Exercise objective >>
Output exactly the lines below, starting with the line that has "[] => Some e" and going on through the line that has "put in it, and", both included, and no other lines.

Data for review >>
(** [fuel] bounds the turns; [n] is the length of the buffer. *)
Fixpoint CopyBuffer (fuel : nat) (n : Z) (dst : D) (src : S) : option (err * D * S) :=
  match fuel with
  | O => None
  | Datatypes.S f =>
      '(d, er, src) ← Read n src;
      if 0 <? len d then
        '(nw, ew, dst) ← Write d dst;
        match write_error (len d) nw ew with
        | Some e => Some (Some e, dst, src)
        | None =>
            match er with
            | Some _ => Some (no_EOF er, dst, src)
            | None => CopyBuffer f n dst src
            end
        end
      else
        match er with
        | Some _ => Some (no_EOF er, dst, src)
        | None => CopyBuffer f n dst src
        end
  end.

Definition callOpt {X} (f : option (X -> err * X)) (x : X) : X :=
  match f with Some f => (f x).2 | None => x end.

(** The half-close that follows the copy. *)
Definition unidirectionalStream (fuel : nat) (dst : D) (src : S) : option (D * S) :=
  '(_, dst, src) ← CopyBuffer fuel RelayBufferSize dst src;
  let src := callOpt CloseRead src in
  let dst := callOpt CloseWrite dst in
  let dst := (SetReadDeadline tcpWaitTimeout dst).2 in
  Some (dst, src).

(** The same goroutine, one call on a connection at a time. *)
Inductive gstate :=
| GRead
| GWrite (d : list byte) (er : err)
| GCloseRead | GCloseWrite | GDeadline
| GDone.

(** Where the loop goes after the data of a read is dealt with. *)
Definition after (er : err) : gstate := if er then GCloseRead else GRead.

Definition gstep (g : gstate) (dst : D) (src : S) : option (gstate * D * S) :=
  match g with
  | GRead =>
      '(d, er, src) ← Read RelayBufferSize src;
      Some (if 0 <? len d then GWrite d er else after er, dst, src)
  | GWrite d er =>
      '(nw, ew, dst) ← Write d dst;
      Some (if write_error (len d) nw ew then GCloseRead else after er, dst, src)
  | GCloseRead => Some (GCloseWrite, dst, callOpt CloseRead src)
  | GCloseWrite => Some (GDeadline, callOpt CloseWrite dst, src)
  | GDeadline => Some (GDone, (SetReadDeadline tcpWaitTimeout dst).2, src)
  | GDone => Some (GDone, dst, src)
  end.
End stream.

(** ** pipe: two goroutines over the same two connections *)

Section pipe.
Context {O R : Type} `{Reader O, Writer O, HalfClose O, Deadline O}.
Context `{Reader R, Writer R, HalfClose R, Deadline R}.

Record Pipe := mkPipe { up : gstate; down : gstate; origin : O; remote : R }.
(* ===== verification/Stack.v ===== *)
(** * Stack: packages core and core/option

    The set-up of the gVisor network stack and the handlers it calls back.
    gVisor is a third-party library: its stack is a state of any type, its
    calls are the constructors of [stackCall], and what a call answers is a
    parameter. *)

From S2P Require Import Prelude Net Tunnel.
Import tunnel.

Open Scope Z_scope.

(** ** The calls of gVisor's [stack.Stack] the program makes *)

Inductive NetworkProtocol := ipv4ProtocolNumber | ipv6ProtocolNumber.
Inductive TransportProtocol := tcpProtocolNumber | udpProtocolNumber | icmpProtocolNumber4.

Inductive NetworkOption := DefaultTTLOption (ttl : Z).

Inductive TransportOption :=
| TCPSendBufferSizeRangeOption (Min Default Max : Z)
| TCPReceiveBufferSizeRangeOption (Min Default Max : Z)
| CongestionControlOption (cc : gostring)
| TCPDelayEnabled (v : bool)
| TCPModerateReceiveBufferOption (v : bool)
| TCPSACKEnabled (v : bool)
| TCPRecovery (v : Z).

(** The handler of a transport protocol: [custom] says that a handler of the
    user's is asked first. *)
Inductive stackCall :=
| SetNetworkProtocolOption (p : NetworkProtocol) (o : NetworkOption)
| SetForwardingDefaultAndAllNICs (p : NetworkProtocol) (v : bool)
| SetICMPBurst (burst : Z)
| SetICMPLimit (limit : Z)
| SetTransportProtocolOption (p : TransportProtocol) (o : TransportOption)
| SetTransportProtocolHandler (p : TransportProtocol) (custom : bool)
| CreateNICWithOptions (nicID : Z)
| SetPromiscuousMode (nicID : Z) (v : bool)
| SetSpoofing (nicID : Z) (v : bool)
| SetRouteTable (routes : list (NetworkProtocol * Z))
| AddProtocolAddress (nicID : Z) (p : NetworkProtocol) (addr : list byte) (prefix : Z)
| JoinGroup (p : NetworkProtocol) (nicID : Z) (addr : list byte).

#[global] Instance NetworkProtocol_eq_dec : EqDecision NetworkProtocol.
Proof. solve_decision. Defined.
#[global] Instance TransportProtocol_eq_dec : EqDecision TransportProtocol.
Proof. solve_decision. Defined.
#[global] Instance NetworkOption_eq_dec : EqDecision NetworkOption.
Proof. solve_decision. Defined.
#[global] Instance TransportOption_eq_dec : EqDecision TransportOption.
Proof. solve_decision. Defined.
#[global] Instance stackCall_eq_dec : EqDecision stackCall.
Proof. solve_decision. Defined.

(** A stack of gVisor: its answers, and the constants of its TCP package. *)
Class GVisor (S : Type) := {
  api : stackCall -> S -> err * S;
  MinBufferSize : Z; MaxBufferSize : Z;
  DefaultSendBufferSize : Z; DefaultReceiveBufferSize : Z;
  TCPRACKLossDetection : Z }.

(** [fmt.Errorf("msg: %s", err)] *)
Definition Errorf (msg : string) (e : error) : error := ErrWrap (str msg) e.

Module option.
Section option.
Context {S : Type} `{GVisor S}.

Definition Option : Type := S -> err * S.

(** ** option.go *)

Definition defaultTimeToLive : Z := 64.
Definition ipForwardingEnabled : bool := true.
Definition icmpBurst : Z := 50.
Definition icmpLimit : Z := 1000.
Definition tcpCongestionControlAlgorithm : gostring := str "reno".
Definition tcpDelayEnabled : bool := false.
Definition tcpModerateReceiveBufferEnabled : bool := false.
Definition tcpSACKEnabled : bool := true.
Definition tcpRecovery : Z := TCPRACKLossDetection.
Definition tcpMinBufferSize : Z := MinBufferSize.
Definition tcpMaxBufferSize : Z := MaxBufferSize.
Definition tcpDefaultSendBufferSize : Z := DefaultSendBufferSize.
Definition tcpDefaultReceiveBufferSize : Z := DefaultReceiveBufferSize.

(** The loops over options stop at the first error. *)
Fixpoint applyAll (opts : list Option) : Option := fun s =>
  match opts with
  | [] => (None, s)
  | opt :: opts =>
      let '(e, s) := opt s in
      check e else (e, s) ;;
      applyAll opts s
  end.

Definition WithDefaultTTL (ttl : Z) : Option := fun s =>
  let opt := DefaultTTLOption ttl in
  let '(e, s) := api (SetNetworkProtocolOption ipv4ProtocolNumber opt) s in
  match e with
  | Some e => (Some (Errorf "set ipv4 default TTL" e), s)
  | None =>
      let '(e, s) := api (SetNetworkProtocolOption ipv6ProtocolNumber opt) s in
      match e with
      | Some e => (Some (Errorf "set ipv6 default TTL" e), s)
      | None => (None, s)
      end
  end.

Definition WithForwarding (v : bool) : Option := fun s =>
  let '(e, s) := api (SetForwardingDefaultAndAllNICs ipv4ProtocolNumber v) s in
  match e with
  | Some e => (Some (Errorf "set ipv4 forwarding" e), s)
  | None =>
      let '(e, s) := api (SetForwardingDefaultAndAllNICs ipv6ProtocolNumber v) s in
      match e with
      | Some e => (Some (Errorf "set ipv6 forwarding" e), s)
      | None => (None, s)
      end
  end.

==

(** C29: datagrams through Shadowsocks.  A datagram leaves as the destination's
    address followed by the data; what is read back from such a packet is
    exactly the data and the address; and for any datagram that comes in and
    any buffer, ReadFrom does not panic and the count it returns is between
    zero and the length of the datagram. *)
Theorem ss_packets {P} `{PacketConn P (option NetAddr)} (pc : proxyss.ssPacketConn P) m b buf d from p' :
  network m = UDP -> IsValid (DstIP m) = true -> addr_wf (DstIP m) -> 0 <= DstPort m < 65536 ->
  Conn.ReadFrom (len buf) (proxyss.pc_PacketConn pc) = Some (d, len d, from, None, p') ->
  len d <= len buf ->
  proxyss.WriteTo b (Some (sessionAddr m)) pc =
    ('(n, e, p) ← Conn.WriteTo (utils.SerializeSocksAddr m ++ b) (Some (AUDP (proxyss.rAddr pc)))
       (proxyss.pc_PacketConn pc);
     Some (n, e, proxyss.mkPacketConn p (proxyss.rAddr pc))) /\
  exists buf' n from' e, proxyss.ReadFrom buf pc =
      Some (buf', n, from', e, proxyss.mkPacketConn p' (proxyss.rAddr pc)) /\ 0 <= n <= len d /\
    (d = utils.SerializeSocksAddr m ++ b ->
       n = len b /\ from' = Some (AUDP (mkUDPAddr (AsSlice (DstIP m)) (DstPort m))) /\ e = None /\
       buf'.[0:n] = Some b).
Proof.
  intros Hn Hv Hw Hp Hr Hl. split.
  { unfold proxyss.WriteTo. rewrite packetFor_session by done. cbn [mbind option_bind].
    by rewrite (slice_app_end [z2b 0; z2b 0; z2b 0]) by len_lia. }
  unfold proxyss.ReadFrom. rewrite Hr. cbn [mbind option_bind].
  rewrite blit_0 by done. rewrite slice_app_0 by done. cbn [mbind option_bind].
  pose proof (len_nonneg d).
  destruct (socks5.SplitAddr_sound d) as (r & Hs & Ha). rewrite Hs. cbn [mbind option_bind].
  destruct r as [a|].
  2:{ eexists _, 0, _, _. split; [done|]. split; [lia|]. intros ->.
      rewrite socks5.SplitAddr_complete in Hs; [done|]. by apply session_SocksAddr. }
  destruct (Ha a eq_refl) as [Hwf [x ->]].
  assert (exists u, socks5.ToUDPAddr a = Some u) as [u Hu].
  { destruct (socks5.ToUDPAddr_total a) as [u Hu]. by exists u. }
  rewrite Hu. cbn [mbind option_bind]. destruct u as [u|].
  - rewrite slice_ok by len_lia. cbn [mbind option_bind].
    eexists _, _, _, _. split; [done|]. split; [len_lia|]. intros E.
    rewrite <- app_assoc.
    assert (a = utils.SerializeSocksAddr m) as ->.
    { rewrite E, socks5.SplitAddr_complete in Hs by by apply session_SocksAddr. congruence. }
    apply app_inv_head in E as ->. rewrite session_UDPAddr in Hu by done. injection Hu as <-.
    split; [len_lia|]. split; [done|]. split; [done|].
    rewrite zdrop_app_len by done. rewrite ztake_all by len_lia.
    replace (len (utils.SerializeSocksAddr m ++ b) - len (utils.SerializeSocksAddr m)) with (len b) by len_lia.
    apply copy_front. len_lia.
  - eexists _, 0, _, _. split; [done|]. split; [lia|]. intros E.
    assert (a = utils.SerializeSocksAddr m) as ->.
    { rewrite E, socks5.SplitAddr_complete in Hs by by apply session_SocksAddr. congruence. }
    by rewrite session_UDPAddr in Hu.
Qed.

---

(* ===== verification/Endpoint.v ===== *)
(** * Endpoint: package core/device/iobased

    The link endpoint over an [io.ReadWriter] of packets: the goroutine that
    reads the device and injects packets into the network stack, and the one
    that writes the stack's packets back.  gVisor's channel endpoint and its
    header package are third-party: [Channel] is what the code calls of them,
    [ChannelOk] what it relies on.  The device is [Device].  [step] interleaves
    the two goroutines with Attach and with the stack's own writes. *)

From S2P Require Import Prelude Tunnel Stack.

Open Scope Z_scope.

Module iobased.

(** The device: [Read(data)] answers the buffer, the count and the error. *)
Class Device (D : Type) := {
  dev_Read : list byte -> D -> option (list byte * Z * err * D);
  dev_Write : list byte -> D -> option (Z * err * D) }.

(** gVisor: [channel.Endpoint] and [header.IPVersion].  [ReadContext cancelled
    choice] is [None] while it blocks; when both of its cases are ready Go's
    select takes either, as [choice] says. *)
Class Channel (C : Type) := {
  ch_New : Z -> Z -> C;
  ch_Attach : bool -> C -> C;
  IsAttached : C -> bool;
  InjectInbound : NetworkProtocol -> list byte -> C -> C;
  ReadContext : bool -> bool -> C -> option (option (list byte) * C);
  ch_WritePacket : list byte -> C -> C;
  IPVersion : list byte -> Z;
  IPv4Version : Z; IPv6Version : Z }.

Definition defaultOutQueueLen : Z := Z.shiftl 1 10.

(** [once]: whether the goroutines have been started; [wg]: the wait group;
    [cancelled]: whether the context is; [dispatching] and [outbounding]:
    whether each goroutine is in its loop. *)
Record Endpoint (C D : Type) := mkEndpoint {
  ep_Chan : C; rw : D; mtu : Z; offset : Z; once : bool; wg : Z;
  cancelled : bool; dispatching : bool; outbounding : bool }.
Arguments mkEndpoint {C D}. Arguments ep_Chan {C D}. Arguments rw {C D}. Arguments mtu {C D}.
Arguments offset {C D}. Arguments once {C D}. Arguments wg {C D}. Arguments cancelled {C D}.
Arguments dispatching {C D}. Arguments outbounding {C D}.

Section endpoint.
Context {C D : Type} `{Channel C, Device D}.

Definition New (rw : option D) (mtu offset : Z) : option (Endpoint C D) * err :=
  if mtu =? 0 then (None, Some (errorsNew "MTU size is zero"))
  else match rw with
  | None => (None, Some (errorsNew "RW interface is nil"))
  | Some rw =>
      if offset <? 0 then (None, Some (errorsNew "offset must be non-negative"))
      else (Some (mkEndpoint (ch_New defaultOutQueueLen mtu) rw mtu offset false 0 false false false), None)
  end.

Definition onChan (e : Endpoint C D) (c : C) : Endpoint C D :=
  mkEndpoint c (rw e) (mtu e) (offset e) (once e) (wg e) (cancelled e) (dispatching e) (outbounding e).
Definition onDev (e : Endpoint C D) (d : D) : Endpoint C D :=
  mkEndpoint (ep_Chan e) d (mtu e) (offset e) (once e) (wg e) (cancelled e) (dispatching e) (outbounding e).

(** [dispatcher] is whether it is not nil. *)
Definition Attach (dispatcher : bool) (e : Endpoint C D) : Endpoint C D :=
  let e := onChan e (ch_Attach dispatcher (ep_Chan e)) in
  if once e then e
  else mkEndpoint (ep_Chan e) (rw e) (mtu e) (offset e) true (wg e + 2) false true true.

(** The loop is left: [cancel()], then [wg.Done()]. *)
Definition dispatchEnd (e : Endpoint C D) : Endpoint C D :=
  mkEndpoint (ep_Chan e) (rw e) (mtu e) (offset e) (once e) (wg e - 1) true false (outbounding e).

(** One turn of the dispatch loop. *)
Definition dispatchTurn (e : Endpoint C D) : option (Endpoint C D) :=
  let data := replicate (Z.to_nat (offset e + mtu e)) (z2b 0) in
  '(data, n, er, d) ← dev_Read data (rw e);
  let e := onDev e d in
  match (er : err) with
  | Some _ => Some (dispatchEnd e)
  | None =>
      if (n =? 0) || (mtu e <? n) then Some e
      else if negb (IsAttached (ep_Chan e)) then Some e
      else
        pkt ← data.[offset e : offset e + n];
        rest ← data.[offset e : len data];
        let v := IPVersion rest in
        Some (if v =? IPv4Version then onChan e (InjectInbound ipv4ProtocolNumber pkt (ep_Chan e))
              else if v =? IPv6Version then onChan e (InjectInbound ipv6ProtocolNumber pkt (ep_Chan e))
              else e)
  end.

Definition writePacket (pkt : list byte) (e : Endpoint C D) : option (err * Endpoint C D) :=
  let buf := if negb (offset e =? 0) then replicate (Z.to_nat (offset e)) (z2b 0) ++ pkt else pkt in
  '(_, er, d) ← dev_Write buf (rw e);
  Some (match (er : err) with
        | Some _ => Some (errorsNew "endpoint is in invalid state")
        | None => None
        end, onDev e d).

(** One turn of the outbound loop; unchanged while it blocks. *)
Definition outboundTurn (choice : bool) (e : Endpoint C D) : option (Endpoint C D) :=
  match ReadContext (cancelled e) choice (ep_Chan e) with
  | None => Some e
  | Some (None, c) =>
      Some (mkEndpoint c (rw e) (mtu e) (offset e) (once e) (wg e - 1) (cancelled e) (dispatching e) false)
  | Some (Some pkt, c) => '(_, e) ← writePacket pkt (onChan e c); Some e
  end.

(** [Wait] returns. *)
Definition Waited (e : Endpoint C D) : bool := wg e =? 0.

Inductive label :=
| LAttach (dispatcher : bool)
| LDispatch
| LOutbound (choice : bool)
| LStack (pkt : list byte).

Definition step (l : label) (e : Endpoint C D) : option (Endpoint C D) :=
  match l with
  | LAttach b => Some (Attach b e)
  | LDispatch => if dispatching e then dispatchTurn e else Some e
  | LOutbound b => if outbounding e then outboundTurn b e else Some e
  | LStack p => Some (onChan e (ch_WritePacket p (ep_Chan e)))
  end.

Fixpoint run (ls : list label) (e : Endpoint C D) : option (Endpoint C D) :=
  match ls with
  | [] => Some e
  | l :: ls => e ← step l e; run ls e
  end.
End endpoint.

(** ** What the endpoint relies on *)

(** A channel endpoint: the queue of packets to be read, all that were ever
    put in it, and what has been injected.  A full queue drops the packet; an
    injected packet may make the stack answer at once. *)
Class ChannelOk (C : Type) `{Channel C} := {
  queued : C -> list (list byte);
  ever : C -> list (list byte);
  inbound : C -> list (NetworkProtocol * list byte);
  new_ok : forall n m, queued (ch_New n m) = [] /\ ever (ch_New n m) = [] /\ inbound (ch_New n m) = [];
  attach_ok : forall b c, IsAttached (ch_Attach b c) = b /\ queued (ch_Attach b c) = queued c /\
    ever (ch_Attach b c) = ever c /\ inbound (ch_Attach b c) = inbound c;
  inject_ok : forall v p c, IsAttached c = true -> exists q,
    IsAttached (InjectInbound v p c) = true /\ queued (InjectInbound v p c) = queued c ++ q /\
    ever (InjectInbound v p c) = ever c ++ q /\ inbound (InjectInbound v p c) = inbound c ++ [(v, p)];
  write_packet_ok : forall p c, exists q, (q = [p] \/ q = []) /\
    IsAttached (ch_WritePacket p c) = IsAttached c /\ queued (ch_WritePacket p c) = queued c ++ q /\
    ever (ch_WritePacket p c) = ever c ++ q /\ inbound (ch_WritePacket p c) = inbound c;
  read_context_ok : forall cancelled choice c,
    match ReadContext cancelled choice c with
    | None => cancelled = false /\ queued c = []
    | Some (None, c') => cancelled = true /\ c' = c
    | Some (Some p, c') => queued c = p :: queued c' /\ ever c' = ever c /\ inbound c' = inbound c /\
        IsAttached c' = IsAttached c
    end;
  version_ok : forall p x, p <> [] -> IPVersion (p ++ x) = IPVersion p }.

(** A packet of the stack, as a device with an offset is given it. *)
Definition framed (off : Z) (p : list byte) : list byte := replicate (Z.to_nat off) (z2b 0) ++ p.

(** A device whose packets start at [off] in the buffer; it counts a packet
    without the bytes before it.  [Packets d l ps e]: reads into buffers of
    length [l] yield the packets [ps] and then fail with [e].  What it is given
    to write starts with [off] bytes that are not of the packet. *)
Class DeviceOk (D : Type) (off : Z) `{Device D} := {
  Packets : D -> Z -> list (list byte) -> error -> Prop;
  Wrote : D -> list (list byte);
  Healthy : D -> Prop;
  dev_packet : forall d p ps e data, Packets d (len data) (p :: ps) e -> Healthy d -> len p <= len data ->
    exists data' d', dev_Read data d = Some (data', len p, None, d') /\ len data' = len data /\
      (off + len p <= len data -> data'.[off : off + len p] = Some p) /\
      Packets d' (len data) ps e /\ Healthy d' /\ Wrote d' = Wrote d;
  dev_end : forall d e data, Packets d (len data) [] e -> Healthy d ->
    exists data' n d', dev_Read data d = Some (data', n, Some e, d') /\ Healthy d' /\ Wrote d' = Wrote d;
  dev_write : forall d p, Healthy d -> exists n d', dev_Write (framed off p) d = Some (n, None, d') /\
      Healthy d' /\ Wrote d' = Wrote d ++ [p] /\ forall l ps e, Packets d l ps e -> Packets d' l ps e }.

Result of this exercise >>
  | [] => Some e
  | l :: ls => e ← step l e; run ls e
  end.
End endpoint.

(** ** What the endpoint relies on *)

(** A channel endpoint: the queue of packets to be read, all that were ever
    put in it, and what has been injected.  A full queue drops the packet; an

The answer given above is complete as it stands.